YOUR TASK:
Where a line in the records below includes "StateCodecLaws", pull that line out.

=== Section Start ===

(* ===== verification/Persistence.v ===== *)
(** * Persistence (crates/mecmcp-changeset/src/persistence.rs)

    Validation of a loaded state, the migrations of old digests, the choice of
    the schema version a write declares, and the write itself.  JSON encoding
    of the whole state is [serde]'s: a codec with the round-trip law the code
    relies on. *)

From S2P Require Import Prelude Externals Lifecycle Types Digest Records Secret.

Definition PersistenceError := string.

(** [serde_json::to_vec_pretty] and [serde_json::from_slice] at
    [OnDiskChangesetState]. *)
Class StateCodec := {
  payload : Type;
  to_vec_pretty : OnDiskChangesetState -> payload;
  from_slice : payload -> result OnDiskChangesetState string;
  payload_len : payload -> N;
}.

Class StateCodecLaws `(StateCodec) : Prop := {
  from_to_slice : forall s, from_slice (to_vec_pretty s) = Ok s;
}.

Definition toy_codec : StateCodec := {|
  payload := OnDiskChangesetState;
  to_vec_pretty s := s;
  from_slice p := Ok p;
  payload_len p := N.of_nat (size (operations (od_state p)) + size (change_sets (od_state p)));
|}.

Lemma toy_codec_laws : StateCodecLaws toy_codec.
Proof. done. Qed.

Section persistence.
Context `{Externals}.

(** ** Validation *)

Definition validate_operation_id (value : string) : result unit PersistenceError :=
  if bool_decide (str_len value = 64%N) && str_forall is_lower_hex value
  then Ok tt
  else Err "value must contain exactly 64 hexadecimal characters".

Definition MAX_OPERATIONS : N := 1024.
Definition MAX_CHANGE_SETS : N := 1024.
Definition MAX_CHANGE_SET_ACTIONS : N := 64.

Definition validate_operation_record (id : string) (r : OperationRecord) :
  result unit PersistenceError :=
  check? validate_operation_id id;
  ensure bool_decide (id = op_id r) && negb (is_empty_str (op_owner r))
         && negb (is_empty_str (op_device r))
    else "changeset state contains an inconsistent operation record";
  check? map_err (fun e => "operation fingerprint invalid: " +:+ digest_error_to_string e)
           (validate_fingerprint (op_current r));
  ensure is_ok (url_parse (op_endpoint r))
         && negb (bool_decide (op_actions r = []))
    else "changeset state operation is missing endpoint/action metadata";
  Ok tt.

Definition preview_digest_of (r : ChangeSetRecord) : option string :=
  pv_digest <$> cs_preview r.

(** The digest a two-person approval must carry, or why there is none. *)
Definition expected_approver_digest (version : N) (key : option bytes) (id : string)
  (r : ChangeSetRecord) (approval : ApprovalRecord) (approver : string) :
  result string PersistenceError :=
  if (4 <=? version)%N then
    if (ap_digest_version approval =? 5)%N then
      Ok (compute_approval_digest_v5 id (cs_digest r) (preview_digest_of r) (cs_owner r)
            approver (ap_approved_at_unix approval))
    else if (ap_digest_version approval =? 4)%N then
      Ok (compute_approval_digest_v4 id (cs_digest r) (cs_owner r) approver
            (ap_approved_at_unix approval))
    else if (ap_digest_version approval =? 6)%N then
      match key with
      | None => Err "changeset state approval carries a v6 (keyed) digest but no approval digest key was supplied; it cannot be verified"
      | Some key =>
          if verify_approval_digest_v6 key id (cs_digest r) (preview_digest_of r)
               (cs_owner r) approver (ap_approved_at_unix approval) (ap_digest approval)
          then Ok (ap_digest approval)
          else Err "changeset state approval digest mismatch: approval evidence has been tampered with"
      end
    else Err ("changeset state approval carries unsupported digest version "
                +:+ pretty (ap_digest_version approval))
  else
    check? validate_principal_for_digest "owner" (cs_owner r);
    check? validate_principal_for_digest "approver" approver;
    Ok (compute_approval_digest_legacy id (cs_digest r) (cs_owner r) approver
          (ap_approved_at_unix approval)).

=== Section End ===

FINAL ANSWER:
Class StateCodecLaws `(StateCodec) : Prop := {
Lemma toy_codec_laws : StateCodecLaws toy_codec.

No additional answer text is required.